Work item: Give again, word for word, every line below from the one that has "join_with sep l'" through the one that has "n => number_text n", both included, and no others.

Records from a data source
(** * EHR Integration Dashboard: the authenticated API-proxy layer

    A shallow embedding of the session/proxy core of the dashboard:

    - [JS]: the JavaScript values and operators the routes use on parsed JSON
      (property access, [?.], [||], [??], [find], [map], object spread);
    - [PatientRoute]: [GET] and [PUT] of [/api/patients/[id]];
    - [PatientsRoute]: [GET] of [/api/patients];
    - [LoginRoute]: [POST] of [/api/login];
    - [PatientsModal]: the write-back merge of [handleSave];
    - [AxiosInstance]: the 401 response interceptor with its refresh queue.

    Conventions.  A Number is an integer, [NaN] or an infinity (fractions
    are outside the model).  Up to 2^53 - 1 in magnitude every integer is a
    Number; beyond, Numbers are doubles: [parseInt] rounds to the nearest
    one and [String] writes the shortest digits that read back as it.  A
    string is a sequence of code units; an object is its list of own
    properties in property order.  Thrown exceptions are an
    explicit result type.  Outbound HTTP calls are recorded in a trace next to
    the response, so that "no call is made" is a statement about that trace. *)

From Stdlib Require Import String Ascii List ZArith Bool Lia Arith Permutation.
From Stdlib Require Import DecimalString.
Import ListNotations.
Open Scope string_scope.

(* ================================================================== *)
(** ** Exceptions and the result type *)

Inductive exn : Type :=
| TypeError      (* read of a property of null/undefined, call of a non-function, failed fetch or body read *)
| SyntaxError.   (* JSON.parse failure *)

Inductive res (A : Type) : Type :=
| Ok (a : A)
| Throw (e : exn).
Arguments Ok {A} a.
Arguments Throw {A} e.

Definition bind {A B : Type} (m : res A) (k : A -> res B) : res B :=
  match m with
  | Ok a => k a
  | Throw e => Throw e
  end.

Notation "'let*' x ':=' m 'in' k" := (bind m (fun x => k))
  (at level 10, x name, m at level 100, k at level 200).

Fixpoint mapM {A B : Type} (f : A -> res B) (l : list A) : res (list B) :=
  match l with
  | [] => Ok []
  | a :: l' =>
      let* b := f a in
      let* bs := mapM f l' in
      Ok (b :: bs)
  end.

(* ================================================================== *)
(** ** JavaScript values *)

Module JS.

#[warnings="-register-all"]
Inductive value : Type :=
| VUndefined
| VNull
| VBool (b : bool)
| VNum (n : Z)
| VNaN
| VInfinity (negative : bool)
| VStr (s : string)
| VArr (items : list value)
| VObj (props : list (string * value)).

Definition obj : Type := list (string * value).

(** [!!v] *)
Definition truthy (v : value) : bool :=
  match v with
  | VUndefined | VNull | VNaN => false
  | VBool b => b
  | VNum n => negb (n =? 0)%Z
  | VStr s => negb (s =? "")
  | VInfinity _ | VArr _ | VObj _ => true
  end.

(** [v == null], the test behind [?.] and [??] *)
Definition nullish (v : value) : bool :=
  match v with
  | VUndefined | VNull => true
  | _ => false
  end.

(** [a || b] *)
Definition or_else (a b : value) : value := if truthy a then a else b.

(** [a ?? b] *)
Definition coalesce (a b : value) : value := if nullish a then b else a.

(** [v === "s"] for a string [s] *)
Definition eq_str (v : value) (s : string) : bool :=
  match v with
  | VStr t => t =? s
  | _ => false
  end.

(** Own property lookup: the first entry with the key, [undefined] if none. *)
Fixpoint lookup (k : string) (o : obj) : value :=
  match o with
  | [] => VUndefined
  | (k', v) :: o' => if k' =? k then v else lookup k o'
  end.

Fixpoint has_key (k : string) (o : obj) : bool :=
  match o with
  | [] => false
  | (k', _) :: o' => (k' =? k) || has_key k o'
  end.

(** [v?.k] for a named key [k] that no built-in prototype defines:
    [undefined] on [null]/[undefined], the own property on an object,
    [undefined] on any other value.  Every key the code reads is of that
    kind but one: on a string, [link] is [String.prototype.link]; the one
    place that reads it, [PatientsRoute.find_link], treats that case
    itself. *)
Definition get_opt (v : value) (k : string) : value :=
  match v with
  | VObj o => lookup k o
  | _ => VUndefined
  end.

(** [v.k]: as [v?.k], but a read on [null]/[undefined] throws. *)
Definition get (v : value) (k : string) : res value :=
  if nullish v then Throw TypeError else Ok (get_opt v k).

Definition dec_of_nat (n : nat) : string := NilEmpty.string_of_uint (Nat.to_uint n).
Definition dec_of_Z (z : Z) : string := NilZero.string_of_int (Z.to_int z).

(** *** Numbers beyond the safe integers *)

(** [Number.MAX_SAFE_INTEGER] *)
Definition max_safe : Z := 9007199254740991.

Definition safe (n : Z) : bool := (Z.abs n <=? max_safe)%Z.

(** The double nearest to an integer [n >= 0], ties to the even mantissa;
    [None] when that is beyond the doubles ([Infinity]). *)
Definition nearest_double (n : Z) : option Z :=
  if (n <=? max_safe)%Z then Some n else
  let e := (Z.log2 n - 52)%Z in
  let q := Z.shiftr n e in
  let r := (n - Z.shiftl q e)%Z in
  let half := Z.shiftl 1 (e - 1) in
  let q' := if (half <? r)%Z || ((r =? half)%Z && Z.odd q) then (q + 1)%Z else q in
  let m := Z.shiftl q' e in
  if (Z.shiftl 1 1024 <=? m)%Z then None else Some m.

(** The Number an integer denotes. *)
Definition number_of (n : Z) : value :=
  match nearest_double (Z.abs n) with
  | Some m => VNum (Z.sgn n * m)
  | None => VInfinity (n <? 0)%Z
  end.

(** [Number::toString] for a double [x > 0] with an integer value: the
    integers [s], [k], [n] with [k] digits in [s], [s * 10^(n - k)]
    reading as [x], and [k] as small as possible; of several such [s] the
    one nearest to [x]. *)
Definition candidates (x k n : Z) : list (Z * Z) :=
  let p := (n - k)%Z in
  if (p <? 0)%Z then [] else
  let s0 := (x / 10 ^ p)%Z in
  filter (fun sn => let s := fst sn in
                    (10 ^ (k - 1) <=? s)%Z && (s <? 10 ^ k)%Z &&
                    match nearest_double (s * 10 ^ p) with
                    | Some y => (y =? x)%Z
                    | None => false
                    end)
         [(s0, n); ((s0 + 1)%Z, n)].

Definition closer (x k : Z) (a b : Z * Z) : Z * Z :=
  let da := Z.abs (fst a * 10 ^ (snd a - k) - x) in
  let db := Z.abs (fst b * 10 ^ (snd b - k) - x) in
  if (da <? db)%Z then a
  else if (db <? da)%Z then b
  else if Z.even (fst a) then a else b.

Definition best (x k : Z) (l : list (Z * Z)) : option (Z * Z) :=
  match l with
  | [] => None
  | a :: l' => Some (fold_left (closer x k) l' a)
  end.

Definition shortest (x : Z) : Z * Z * Z :=
  let nd := Z.of_nat (String.length (dec_of_Z x)) in
  match fold_left (fun found k =>
                     match found with
                     | Some _ => found
                     | None =>
                         match best x k (candidates x k nd ++ candidates x k (nd + 1)) with
                         | Some (s, n) => Some (s, k, n)
                         | None => None
                         end
                     end)
                  (map Z.of_nat (seq 1 17)) None with
  | Some r => r
  | None => (x, nd, nd)
  end.

Fixpoint zeros (n : nat) : string :=
  match n with
  | O => ""
  | S n' => String "0" (zeros n')
  end.

(** The digits, followed by zeros up to 21 places and in exponent notation
    from there on. *)
Definition double_text (x : Z) : string :=
  let '(s, k, n) := shortest x in
  let ds := dec_of_Z s in
  if (n <=? 21)%Z then ds ++ zeros (Z.to_nat (n - k))
  else match ds with
       | String d EmptyString => String d ("e+" ++ dec_of_Z (n - 1))
       | String d rest => String d ("." ++ rest ++ "e+" ++ dec_of_Z (n - 1))
       | EmptyString => ""
       end.

(** [String(n)] for the Number the integer [n] denotes. *)
Definition number_text (n : Z) : string :=
  if safe n then dec_of_Z n
  else match nearest_double (Z.abs n) with
       | Some x => (if (n <? 0)%Z then "-" else "") ++ double_text x
       | None => if (n <? 0)%Z then "-Infinity" else "Infinity"
       end.

Fixpoint char_at (s : string) (i : nat) : value :=
  match s, i with
  | EmptyString, _ => VUndefined
  | String c _, O => VStr (String c EmptyString)
  | String _ s', S i' => char_at s' i'
  end.

(** [v?.[i]] for an index [i]. *)
Definition idx_opt (v : value) (i : nat) : value :=
  match v with
  | VArr l => nth i l VUndefined
  | VStr s => char_at s i
  | VObj o => lookup (dec_of_nat i) o
  | _ => VUndefined
  end.

(** [Array.prototype.find] with a callback that may throw. *)
Fixpoint find_arr (p : value -> res bool) (l : list value) : res value :=
  match l with
  | [] => Ok VUndefined
  | x :: l' =>
      let* b := p x in
      if b then Ok x else find_arr p l'
  end.

(** [v?.find(p)]: [undefined] on [null]/[undefined]; on an array the search;
    on anything else [find] is not a function. *)
Definition find_opt (v : value) (p : value -> res bool) : res value :=
  match v with
  | VUndefined | VNull => Ok VUndefined
  | VArr l => find_arr p l
  | _ => Throw TypeError
  end.

(** [v?.map(f)] *)
Definition map_opt (v : value) (f : value -> res value) : res value :=
  match v with
  | VUndefined | VNull => Ok VUndefined
  | VArr l => let* l' := mapM f l in Ok (VArr l')
  | _ => Throw TypeError
  end.

Fixpoint join_with (sep : string) (l : list string) : string :=
  match l with
  | [] => ""
  | [s] => s
  | s :: l' => s ++ sep ++ join_with sep l'
  end.

(** [String(v)], as a template literal applies it. *)
Fixpoint to_str (v : value) : string :=
  match v with
  | VUndefined => "undefined"
  | VNull => "null"
  | VBool true => "true"
  | VBool false => "false"
  | VNum n => number_text n
  | VNaN => "NaN"
  | VInfinity false => "Infinity"
  | VInfinity true => "-Infinity"
  | VStr s => s
  | VArr l => join_with "," (map (fun x => if nullish x then "" else to_str x) l)
  | VObj _ => "[object Object]"
  end.

(** Defining a property: an existing key keeps its place and takes the new
    value, a new key goes last. *)
Fixpoint set_prop (o : obj) (k : string) (v : value) : obj :=
  match o with
  | [] => [(k, v)]
  | (k', v') :: o' => if k' =? k then (k, v) :: o' else (k', v') :: set_prop o' k v
  end.

Definition set_props (o : obj) (kvs : list (string * value)) : obj :=
  fold_left (fun acc kv => set_prop acc (fst kv) (snd kv)) kvs o.

Fixpoint indexed {A : Type} (f : A -> value) (i : nat) (l : list A) : obj :=
  match l with
  | [] => []
  | a :: l' => (dec_of_nat i, f a) :: indexed f (S i) l'
  end.

(** The own enumerable properties that [{...v}] copies. *)
Definition own_props (v : value) : obj :=
  match v with
  | VObj o => o
  | VArr l => indexed (fun x => x) 0 l
  | VStr s => indexed (fun c => VStr (String c EmptyString)) 0 (list_ascii_of_string s)
  | _ => []
  end.

(** No [null] and no [undefined] anywhere inside a value. *)
Fixpoint defined_deep (v : value) : bool :=
  match v with
  | VUndefined | VNull => false
  | VArr l => forallb defined_deep l
  | VObj o => forallb (fun kv => defined_deep (snd kv)) o
  | _ => true
  end.

End JS.

Import JS.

Task solution:
  | s :: l' => s ++ sep ++ join_with sep l'
  end.

(** [String(v)], as a template literal applies it. *)
Fixpoint to_str (v : value) : string :=
  match v with
  | VUndefined => "undefined"
  | VNull => "null"
  | VBool true => "true"
  | VBool false => "false"
  | VNum n => number_text n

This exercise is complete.